There's a strong sense of deja vu in the EU's Brexit extension discussions.
As Westminster waits and the prime minister calls for an official EU decision to be made, France is acting as a spoke in the wheels. Much as it did back in spring when leaders debated the April Brexit extension.
A consensus is forming amongst most EU countries, including powerful Germany, to grant the three-month delay outlined in Boris Johnson's letter to Brussels requesting a new Brexit extension. They hope to formally announce this on Friday. Ambassadors representing the 27 EU leaders are expected to meet mid-morning in Brussels.
But France worries a 12-week extension could encourage more UK indecisiveness or a general election which may prove inconclusive on Brexit.
President Emmanuel Macron favours a short, sharp Brexit delay; encouraging MPs and the UK government to concentrate on ratifying the newly-negotiated Brexit deal.

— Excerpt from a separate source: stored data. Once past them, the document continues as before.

(** [C31] Routing: a message handled by the actor is sent only to registered peers and
    never to the node itself; a broadcast reaches every other registered peer exactly
    once; a targeted send reaches the target if it is a registered peer and nobody
    otherwise; after [NodeLeft] the peer is out of the registry, so nothing is sent to
    it, not even by a delayed task spawned before; a cancelled task sends nothing. *)
Theorem actor_routing `{HashIter} {S V M C Sender} `{!ViewMapOps V M} `{!ViewMapLaws V M} `{Clock C}
    (a : StateActor S V M) (peers : gmap NodeId Sender) (clk : C) (m : SyncMessage)
    (target : NodeId) (delay : Duration) :
  let own := engine_node_id (sa_engine a) in
  (∀ msg a' peers' eff reply, actor_handle a peers msg clk = Done (a', peers', eff, reply) →
     sends_to_peers (engine_node_id (sa_engine a')) peers eff) ∧
  (route_actions a peers [BroadcastSync m] ≡ₚ
     (λ p, SentSync p.2 m) <$> map_to_list (delete own peers)) ∧
  route_actions a peers [SendSync target m] =
    (if decide (target = own) then [] else
     match peers !! target with Some s => [SentSync s m] | None => [] end) ∧
  (∀ a' peers' eff, handle_cluster_change a peers (NodeLeft target) clk = Done (a', peers', eff) →
     peers' = delete target peers ∧ eff = [] ∧
     sends_to_peers own (delete target peers)
       (delayed_fires (sa_cancelled a') peers' (mkDelayedSend delay m own))) ∧
  delayed_fires (sa_cancelled (on_stop a)) peers (mkDelayedSend delay m own) = [].
Proof.
  intros own. split_and!; [| | | |done].
  - intros msg a' peers' eff reply Hh. by eapply actor_handle_engine.
  - unfold route_actions. simpl. rewrite app_nil_r. apply fmap_Permutation.
    apply NoDup_Permutation.
    + apply NoDup_filter. apply (NoDup_fmap_1 fst), NoDup_hm_iter_fst.
    + apply NoDup_map_to_list.
    + intros [k s]. rewrite elem_of_senders, elem_of_map_to_list, lookup_delete_Some.
      naive_solver.
  - unfold route_actions. simpl. rewrite app_nil_r.
    destruct (List.find _ _) as [[k s]|] eqn:Hf.
    + apply List.find_some in Hf as [Hin Hk]. apply list_elem_of_In, elem_of_senders in Hin.
      apply bool_decide_eq_true in Hk. simpl in Hk. subst k. destruct Hin as [Hne ->].
      by rewrite decide_False.
    + case_decide as Hd; [done|]. destruct (peers !! target) as [s|] eqn:Hs; [|done].
      assert ((target, s) ∈ senders_except own peers) as Hin by by apply elem_of_senders.
      apply list_elem_of_In in Hin. pose proof (List.find_none _ _ Hf _ Hin) as Hb.
      simpl in Hb. by rewrite bool_decide_eq_true_2 in Hb.
  - intros a' peers' eff. simpl. intros [= <- <- <-]. split_and!; [done..|].
    unfold delayed_fires. case_match; [by intros x ?%elem_of_nil|]. simpl.
    by apply (broadcast_to_peers _ _ (λ p, SentSync p.2 m)).
Qed.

Mr Macron is fed up with the more than three-year EU focus on Brexit and the ever-present threat of a no-deal scenario. He'd rather shift attention to reforming the EU itself, to the benefit (he believes) of the countries remaining in it.
Of course, the French president knows Brexit won't be over if and when the UK leaves. Brexit Chapter Two, the negotiations on a comprehensive EU-UK trade deal will likely be lengthy and complex, but they will largely be the competence of the European Commission, landing far more rarely on EU leaders' in-trays.
But will President Macron really veto the three-month extension Germany and others favour? He has already angered a number in the EU of late by putting his foot down on widening the bloc to include two new member states.
If he refuses to agree with an EU majority over the new Brexit extension, then Mr Macron will be using up exactly the kind of good will/openness to consensus decision-making that he needs if he wants to make headway on his EU reform agenda.
Is the length of the Brexit extension really worth that to him?
It could well be that Mr Macron is using the days before the extension decision is formally announced to stamp his feet that:
a) The UK should not take Brexit extensions for granted and
b) That the extension time should be used for something concrete.
There is an active EU debate right now (as there was prior to the last Brexit extension being granted) over whether to attach specific conditions. For example, to say that the EU will only grant the extension if the UK begins a new parliamentary timetable aimed at ratifying the Brexit deal or if it holds a general election.
But while it's easy for EU politicians to make assertions like that, it's far more complex to formally put these conditions into writing. It risks looking like Brussels meddling in the domestic politics of a sovereign EU country. So, as with the previous extension, there are unlikely to be formal take-it-or-leave-it conditions attached.
And why are the majority of EU leaders in favour of approving the UK-requested three-month extension? Well, they believe it:
a) Prevents the EU having to agonise over two extensions in quick succession. A short one to see if the Brexit deal can be ratified in the UK parliament and, if not, then a second extension soon after, to allow the UK to hold elections or a referendum.
b) Most EU leaders think opting for the extension time asked for by UK (the three months mentioned in the PM's request letter and in the Benn Act compelling him to write that letter) is the most neutral thing Brussels can do, considering the heated political climate in the UK.
Germany, for example, worries that offering more than three months could be viewed in the UK as the EU "trying to keep the UK in as long as possible" while opting for a shorter time could be regarded as an attempt to meddle in UK parliamentary procedure by "forcing" MPs hands over the ratification of the Brexit deal or even as the EU "throwing the UK out".
That explains the EU majority preference for three months but, as with the last Brexit delay, Brussels dubs this a 'flextension'. The UK would not be compelled to remain in the EU for the full extra 12 weeks. It would leave as soon as the UK parliament and the European parliament ratified the Brexit deal.
However, watching the ongoing divisions in Parliament - inside Boris Johnson's Conservative party over whether to prioritise elections vs getting the Brexit deal ratified and also the splits in the Labour party to back, or not to back calling a general election, EU figures mutter in private, that they half expect to be asked for yet another Brexit extension come January.